■ DATA TO USE:
(* ===== verification/VgaProofs.v ===== *)
(** The screen is a terminal: the driver's frame buffer, cursor and escape-sequence automaton
    implement a grid of cells with commands, and it never writes outside the frame buffer. *)
From S2P Require Import Prelude Utf8 Memory Vga.

(** ** A terminal *)

(** Text, an escape character, or the parameters of a control sequence read so far. *)
Inductive reading : Set := Text | Escape | Sequence (ps : list Z).

Record Term := mkTerm {
  t_row : Z;
  t_col : Z;
  t_attr : Z;
  t_dflt : Z;
  t_saved : Z * Z;
  t_read : reading;
  cell : Z -> Z -> Z * Z;
}.
Definition at_pos (r c : Z) (t : Term) : Term := mkTerm r c (t_attr t) (t_dflt t) (t_saved t) (t_read t) (cell t).
Definition in_color (a : Z) (t : Term) : Term := mkTerm (t_row t) (t_col t) a (t_dflt t) (t_saved t) (t_read t) (cell t).
Definition to_read (x : reading) (t : Term) : Term := mkTerm (t_row t) (t_col t) (t_attr t) (t_dflt t) (t_saved t) x (cell t).
Definition draw (g : Z -> Z -> Z * Z) (t : Term) : Term :=
  mkTerm (t_row t) (t_col t) (t_attr t) (t_dflt t) (t_saved t) (t_read t) g.

Definition put_cell (r c : Z) (x : Z * Z) (g : Z -> Z -> Z * Z) : Z -> Z -> Z * Z :=
  fun r' c' => if decide (r' = r /\ c' = c) then x else g r' c'.
(** The cells that satisfy [p] become blanks. *)
Definition erase (p : Z -> Z -> bool) (t : Term) : Term :=
  draw (fun r c => if p r c then (32, t_attr t) else cell t r c) t.

Definition new_line (t : Term) : Term :=
  let last := t_row t =? 24 in
  let g := if last then fun r c => if r <? 24 then cell t (r + 1) c else cell t r c else cell t in
  let r := if last then 24 else t_row t + 1 in
  erase (fun r' _ => r' =? r) (at_pos r 0 (draw g t)).

(** Parameter [i], where a missing or zero one stands for [d]. *)
Definition arg (ps : list Z) (i : nat) (d : Z) : Z :=
  match ps !! i with Some p => if p =? 0 then d else p | None => d end.

#[local] Arguments arg : simpl never.

Definition ansi (i : Z) : Z := default 0 (ANSI_TO_VGA !! Z.to_nat i).

Definition color (d a code : Z) : Z :=
  if (code =? 0) || (code =? 27) then d
  else if code =? 1 then Z.lor a 8
  else if (code =? 2) || (code =? 22) then Z.land a 0xF7
  else if code =? 7 then Z.lor (Z.shiftl (Z.land a 15) 4) (Z.land (Z.shiftr a 4) 7)
  else if in_range 30 37 code then Z.lor (Z.land a 0xF8) (ansi (code - 30))
  else if code =? 39 then Z.lor (Z.land a 0xF8) (Z.land d 7)
  else if in_range 40 47 code then Z.lor (Z.land a 0x8F) (Z.shiftl (ansi (code - 40)) 4)
  else if code =? 49 then Z.lor (Z.land a 0x8F) (Z.land d 0x70)
  else if in_range 90 97 code then Z.lor (Z.land a 0xF0) (Z.lor (ansi (code - 90)) 8)
  else if in_range 100 107 code then Z.lor (Z.lor (Z.land a 15) (Z.shiftl (ansi (code - 100)) 4)) 0x80
  else a.

Definition command (b : Z) (ps : list Z) (t : Term) : Term :=
  let n := arg ps 0 1 in
  let r := t_row t in
  let c := t_col t in
  if b =? 65 then at_pos (Z.max 0 (r - n)) c t
  else if b =? 66 then at_pos (Z.min 24 (r + n)) c t
  else if b =? 67 then at_pos r (Z.min 79 (c + n)) t
  else if b =? 68 then at_pos r (Z.max 0 (c - n)) t
  else if (b =? 72) || (b =? 102) then at_pos (Z.min 24 (Z.max 0 (n - 1))) (Z.min 79 (Z.max 0 (arg ps 1 1 - 1))) t
  else if b =? 74 then
    let p := arg ps 0 0 in
    if p =? 0 then erase (fun r' c' => (r <? r') || (r' =? r) && (c <=? c')) t
    else if p =? 1 then erase (fun r' c' => (r' <? r) || (r' =? r) && (c' <=? c)) t
    else if (p =? 2) || (p =? 3) then at_pos 0 0 (erase (fun _ _ => true) t)
    else t
  else if b =? 75 then
    let p := arg ps 0 0 in
    if p =? 0 then erase (fun r' c' => (r' =? r) && (c <=? c')) t
    else if p =? 1 then erase (fun r' c' => (r' =? r) && (c' <=? c)) t
    else if p =? 2 then erase (fun r' _ => r' =? r) t
    else t
  else if b =? 109 then in_color (foldl (color (t_dflt t)) (t_attr t) ps) t
  else if b =? 115 then mkTerm r c (t_attr t) (t_dflt t) (r, c) (t_read t) (cell t)
  else if b =? 117 then at_pos (t_saved t).1 (t_saved t).2 t
  else t.

(** A digit of the last parameter, which saturates; at most eight parameters are kept. *)
Definition digit (ps : list Z) (d : Z) : list Z :=
  alter (fun p => Z.min 65535 (Z.min 65535 (p * 10) + d)) (pred (List.length ps)) ps.
Definition next_param (ps : list Z) : list Z := if (List.length ps <? 8)%nat then ps ++ [0] else ps.

Definition term_step (t : Term) (b : Z) : Term :=
  match t_read t with
  | Text =>
      if b =? 27 then to_read Escape t
      else if b =? 8 then
        if 0 <? t_col t then draw (put_cell (t_row t) (t_col t - 1) (32, t_attr t) (cell t)) (at_pos (t_row t) (t_col t - 1) t) else t
      else if b =? 10 then new_line t
      else if b =? 13 then at_pos (t_row t) 0 t
      else if b =? 9 then
        let c := 8 * (t_col t / 8) + 8 in if c <? 80 then at_pos (t_row t) c t else new_line t
      else if b =? 7 then t
      else
        let u := if t_col t <? 80 then t else new_line t in
        at_pos (t_row u) (t_col u + 1) (draw (put_cell (t_row u) (t_col u) (b, t_attr u) (cell u)) u)
  | Escape =>
      if b =? 91 then to_read (Sequence [0]) t
      else if b =? 99 then mkTerm (t_row t) (t_col t) 7 7 (t_saved t) Text (cell t)
      else to_read Text t
  | Sequence ps =>
      if b =? 63 then t
      else if in_range 48 57 b then to_read (Sequence (digit ps (b - 48))) t
      else if b =? 59 then to_read (Sequence (next_param ps)) t
      else to_read Text (command b ps t)
  end.

(** ** The frame buffer as a grid *)
Definition in_grid (r c : Z) : Prop := 0 <= r < 25 /\ 0 <= c < 80.
Definition address (r c : Z) : Z := VGA_BUFFER + (r * 80 + c) * 2.
Definition cells (v : Vga) (r c : Z) : Z * Z := (fb v (address r c), fb v (address r c + 1)).

(** Memory outside the frame buffer. *)
Definition elsewhere (v v' : Vga) : Prop :=
  forall x, ~ (VGA_BUFFER <= x < VGA_BUFFER + 4000) -> fb v' x = fb v x.

(** From [v] to [v'] only the picture changes, to [g]. *)
Record paints (g : Z -> Z -> Z * Z) (v v' : Vga) : Prop := {
  pa_writer : WRITER v' = WRITER v;
  pa_ports : ports v' = ports v;
  pa_outside : elsewhere v v';
  pa_cells : forall r c, in_grid r c -> cells v' r c = g r c;
}.

Lemma paints_refl v : paints (cells v) v v.
Proof. by split. Qed.

Lemma paints_ext g g' v v' : (forall r c, in_grid r c -> g' r c = g r c) -> paints g v v' -> paints g' v v'.
Proof. intros E [W P O C]. split; try done. intros r c Hg. rewrite E by done. by apply C. Qed.

Lemma paints_trans g g' v1 v2 v3 : paints g v1 v2 -> paints g' v2 v3 -> paints g' v1 v3.
Proof. intros [W1 P1 O1 _] [W2 P2 O2 C2]. split; [congruence|congruence| |done]. intros x Hx. by rewrite O2, O1. Qed.

(** The cells that satisfy [p] become blanks of colour [a]. *)
Definition blank (p : Z -> Z -> bool) (a : Z) (g : Z -> Z -> Z * Z) : Z -> Z -> Z * Z :=
  fun r c => if p r c then (32, a) else g r c.

Lemma paints_blank p1 p2 a v v1 v2 :
  paints (blank p1 a (cells v)) v v1 -> paints (blank p2 a (cells v1)) v1 v2 -> paints (blank (fun r c => p1 r c || p2 r c) a (cells v)) v v2.
Proof.
  intros H1 H2. eapply paints_ext; [|by eapply paints_trans]. intros r c Hg. unfold blank. rewrite (pa_cells _ _ _ H1) by done. unfold blank.
  by destruct (p1 r c), (p2 r c).
Qed.

Lemma wp_write_cell r c ch a v (Q : unit -> Vga -> Prop) :
  in_grid r c -> (forall v', paints (put_cell r c (ch, a) (cells v)) v v' -> Q tt v') -> wp (write_cell r c ch a) v Q.
Proof.
  intros [Hr Hc] HQ. unfold write_cell, ROW_CNT, COL_CNT. rewrite (proj2 (Z.leb_gt _ _)), (proj2 (Z.leb_gt _ _)) by lia. simpl.
  apply wp_bind, wp_u32_mul; [unfold u32_lim; lia|]. apply wp_bind, wp_u32_add; [unfold u32_lim; lia|].
  apply wp_bind, wp_u32_mul; [unfold u32_lim; lia|]. apply wp_bind, wp_modify. apply wp_bind, wp_u32_add; [unfold u32_lim; lia|].
  apply wp_modify. apply HQ. split; simpl; try done.
  - intros x Hx. unfold poke. simpl. unfold VGA_BUFFER in *. by rewrite !decide_False by lia.
  - intros r' c' [Hr' Hc']. unfold cells, put_cell, poke, address. simpl. destruct (decide (r' = r /\ c' = c)) as [[-> ->]|Hne].
    + f_equal; [rewrite decide_False by lia; by rewrite decide_True by lia|by rewrite decide_True by lia].
    + f_equal; by rewrite !decide_False by lia.
Qed.

Lemma wp_erase_line_from r lo hi v (Q : unit -> Vga -> Prop) :
  0 <= r < 25 -> 0 <= lo <= Z.min hi 80 ->
  (forall v', paints (blank (fun r' c' => (r' =? r) && (lo <=? c') && (c' <? hi)) (attr (WRITER v)) (cells v)) v v' -> Q tt v') ->
  wp (erase_line_from r lo hi) v Q.
Proof.
  intros Hr Hlo HQ. unfold erase_line_from, COL_CNT. set (a := attr (WRITER v)).
  apply (wp_for_range (fun x => paints (blank (fun r' c' => (r' =? r) && (lo <=? c') && (c' <? x)) a (cells v)) v)); [lia| | |].
  - eapply paints_ext, paints_refl. intros r' c' _. unfold blank. destruct (Z.leb_spec lo c'), (Z.ltb_spec c' lo); try lia; by rewrite ?andb_false_r.
  - intros x v1 Hx H1. apply wp_bind, wp_gets. apply wp_write_cell; [split; lia|]. intros v2 H2.
    pose proof (pa_writer _ _ _ H1) as EW. eapply paints_ext; [|eapply paints_trans; [exact H1|exact H2]].
    intros r' c' Hg. unfold put_cell, blank. rewrite (pa_cells _ _ _ H1) by done. unfold blank. rewrite EW. fold a.
    destruct (decide (r' = r /\ c' = x)) as [[-> ->]|Hne].
    + by rewrite Z.eqb_refl, (proj2 (Z.leb_le lo x)), (proj2 (Z.ltb_lt x (x + 1))) by lia.
    + destruct (Z.eqb_spec r' r) as [->|]; [|done]. assert (c' <> x) by tauto. simpl.
      by replace (c' <? x + 1) with (c' <? x) by (destruct (Z.ltb_spec c' x), (Z.ltb_spec c' (x + 1)); done || lia).
  - intros v' H'. apply HQ. eapply paints_ext; [|exact H']. intros r' c' [_ Hc']. unfold blank.
    by replace (c' <? Z.min hi 80) with (c' <? hi) by (destruct (Z.ltb_spec c' hi), (Z.ltb_spec c' (Z.min hi 80)); done || lia).
Qed.

Lemma clear_row_erase r : clear_row r = erase_line_from r 0 COL_CNT.
Proof. done. Qed.

Lemma wp_clear_row r v (Q : unit -> Vga -> Prop) :
  0 <= r < 25 -> (forall v', paints (blank (fun r' _ => r' =? r) (attr (WRITER v)) (cells v)) v v' -> Q tt v') -> wp (clear_row r) v Q.
Proof.
  intros Hr HQ. rewrite clear_row_erase. apply wp_erase_line_from; [done|unfold COL_CNT; lia|]. intros v' H'. apply HQ.
  eapply paints_ext; [|exact H']. intros r' c' [_ Hc]. unfold blank, COL_CNT.
  by rewrite (proj2 (Z.leb_le 0 c')), (proj2 (Z.ltb_lt c' 80)), !andb_true_r by lia.
Qed.

Lemma wp_clear_rows lo hi v (Q : unit -> Vga -> Prop) :
  0 <= lo <= hi -> hi <= 25 ->
  (forall v', paints (blank (fun r' _ => (lo <=? r') && (r' <? hi)) (attr (WRITER v)) (cells v)) v v' -> Q tt v') ->
  wp (for_each (range lo hi) clear_row) v Q.
Proof.
  intros Hlo Hhi HQ. set (a := attr (WRITER v)).
  apply (wp_for_range (fun x => paints (blank (fun r' _ => (lo <=? r') && (r' <? x)) a (cells v)) v)); [lia| | |done].
  - eapply paints_ext, paints_refl. intros r' c' _. unfold blank. destruct (Z.leb_spec lo r'), (Z.ltb_spec r' lo); try lia; done.
  - intros x v1 Hx H1. apply wp_clear_row; [lia|]. intros v2 H2. pose proof (pa_writer _ _ _ H1) as EW.
    eapply paints_ext; [|eapply paints_trans; [exact H1|exact H2]]. intros r' c' Hg. unfold blank. rewrite (pa_cells _ _ _ H1) by done.
    rewrite EW. fold a. unfold blank. destruct (Z.eqb_spec r' x) as [->|Hne].
    + by rewrite (proj2 (Z.leb_le lo x)), (proj2 (Z.ltb_lt x (x + 1))) by lia.
    + by replace (r' <? x + 1) with (r' <? x) by (destruct (Z.ltb_spec r' x), (Z.ltb_spec r' (x + 1)); done || lia).
Qed.

(** Comparisons on both sides of an equation of booleans. *)
Ltac grid_bool :=
  repeat match goal with
  | |- context [?a =? ?b] => destruct (Z.eqb_spec a b)
  | |- context [?a <=? ?b] => destruct (Z.leb_spec a b)
  | |- context [?a <? ?b] => destruct (Z.ltb_spec a b)
  end; simpl; done || lia.

(** ** The driver implements the terminal *)

(** How the state of the automaton and the array of parameters represent what was read. *)
Definition reads (w : Writer) (x : reading) : Prop :=
  match x with
  | Text => state w = Normal
  | Escape => state w = Esc
  | Sequence ps => (state w = Csi \/ state w = CsiQuestion) /\ (1 <= List.length ps <= 8)%nat /\
      param_idx w = Z.of_nat (List.length ps) - 1 /\ params w = ps ++ replicate (8 - List.length ps) 0 /\ Forall (fun p => 0 <= p < 65536) ps
  end.

Record shows (v : Vga) (t : Term) : Prop := {
  sh_row : row (WRITER v) = t_row t /\ 0 <= t_row t < 25;
  sh_col : col (WRITER v) = t_col t /\ 0 <= t_col t <= 80;
  sh_attr : attr (WRITER v) = t_attr t;
  sh_dflt : default_attr (WRITER v) = t_dflt t;
  sh_saved : (saved_row (WRITER v), saved_col (WRITER v)) = t_saved t /\ 0 <= (t_saved t).1 < 25 /\ 0 <= (t_saved t).2 <= 80;
  sh_read : reads (WRITER v) (t_read t);
  sh_cells : forall r c, in_grid r c -> cells v r c = cell t r c;
}.

(** The rest of the machine. *)
Record quiet (v v' : Vga) : Prop := { qu_outside : elsewhere v v'; qu_ports : ports v' = ports v }.

Lemma quiet_refl v : quiet v v.
Proof. by split. Qed.
Lemma quiet_trans v1 v2 v3 : quiet v1 v2 -> quiet v2 v3 -> quiet v1 v3.
Proof. intros [O1 P1] [O2 P2]. split; [|congruence]. intros x Hx. by rewrite O2, O1. Qed.
Lemma paints_quiet g v v' : paints g v v' -> quiet v v'.
Proof. by intros []. Qed.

■ TASK DETAILS: Give back exactly the lines above, from the line containing "(** ** The driver implements the terminal *)" through the line containing "state w = Esc", with both end lines and nothing more.

■ RESULT BELOW:
(** ** The driver implements the terminal *)

(** How the state of the automaton and the array of parameters represent what was read. *)
Definition reads (w : Writer) (x : reading) : Prop :=
  match x with
  | Text => state w = Normal
  | Escape => state w = Esc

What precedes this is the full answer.